# Your goal
Find the line with "result is never" in the entries below, then reproduce it and every line after it down to and including the line with "if Ascii.eqb c", exactly.
========================================================================
(** * CSE140-Website: the loading view, the class-name utility and the
      deployment base path

    A shallow embedding of
      - [src/pages/Home.tsx]      ([cn], [GoogleDocEmbed], [Home], and the
                                   hover listeners of [Spotlight]),
      - [components/ui/iframe-skeleton.tsx]  ([IframeSkeleton]),
      - [vite.config.ts]          (the [base] computed by [defineConfig]),
      - [scripts/build-github-pages.sh]  (the base path it exports),
    together with the preload registry that [Home] drives through
    [useIframePreloader].

    JavaScript values are modelled by the types the TypeScript annotations
    give them: [string | undefined] is [option string], the argument type of
    [cn] is an inductive with one constructor per alternative, React state is
    a record that the handlers transform, and a rendered JSX tree is a value
    of the inductive [Jsx.node]. *)

From Stdlib Require Import Ascii String.
From stdpp Require Import base decidable list gmap strings.

Local Open Scope string_scope.
Set Warnings "-register-all,-clear-no-such-hyp".

(** ** JavaScript string primitives used by the sources *)

Module Js.

(** [String.prototype.endsWith(searchString)]: compare the last
    [searchString.length] characters of the receiver. *)
Definition endsWith (s searchString : string) : bool :=
  let len := String.length s in
  let searchLength := String.length searchString in
  if Nat.leb searchLength len
  then String.eqb (String.substring (len - searchLength) searchLength s)
                  searchString
  else false.

(** [String.prototype.split(sep)] for a one-character separator.  The
    result is never empty: a string without the separator is returned
    whole, and the empty string gives the empty string as only piece. *)
Fixpoint split (sep : ascii) (s : string) : list string :=
  match s with
  | EmptyString => [EmptyString]
  | String c rest =>
      if Ascii.eqb c sep then EmptyString :: split sep rest
      else match split sep rest with
           | piece :: pieces => String c piece :: pieces
           | [] => [String c EmptyString]
           end
  end.

(** Truthiness of a [string | undefined]: [undefined] and the empty string
    are falsy. *)
Definition truthy (v : option string) : bool :=
  match v with
  | Some (String _ _) => true
  | Some EmptyString => false
  | None => false
  end.

(** [ToString] of a [string | undefined], as a template literal applies
    it. *)
Definition to_string (v : option string) : string :=
  match v with
  | Some s => s
  | None => "undefined"
  end.

End Js.

(** ** [cn]: the class-name utility of Home.tsx *)

Module Cn.

(** [string | undefined | null | boolean] *)
Inductive class_value : Type :=
| Str (s : string)
| Undefined
| Null
| Bool (b : bool).

(** [Boolean(v)] *)
Definition Boolean (v : class_value) : bool :=
  match v with
  | Str EmptyString => false
  | Str (String _ _) => true
  | Undefined => false
  | Null => false
  | Bool b => b
  end.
========================================================================
# Exercise output
    result is never empty: a string without the separator is returned
    whole, and the empty string gives the empty string as only piece. *)
Fixpoint split (sep : ascii) (s : string) : list string :=
  match s with
  | EmptyString => [EmptyString]
  | String c rest =>
      if Ascii.eqb c sep then EmptyString :: split sep rest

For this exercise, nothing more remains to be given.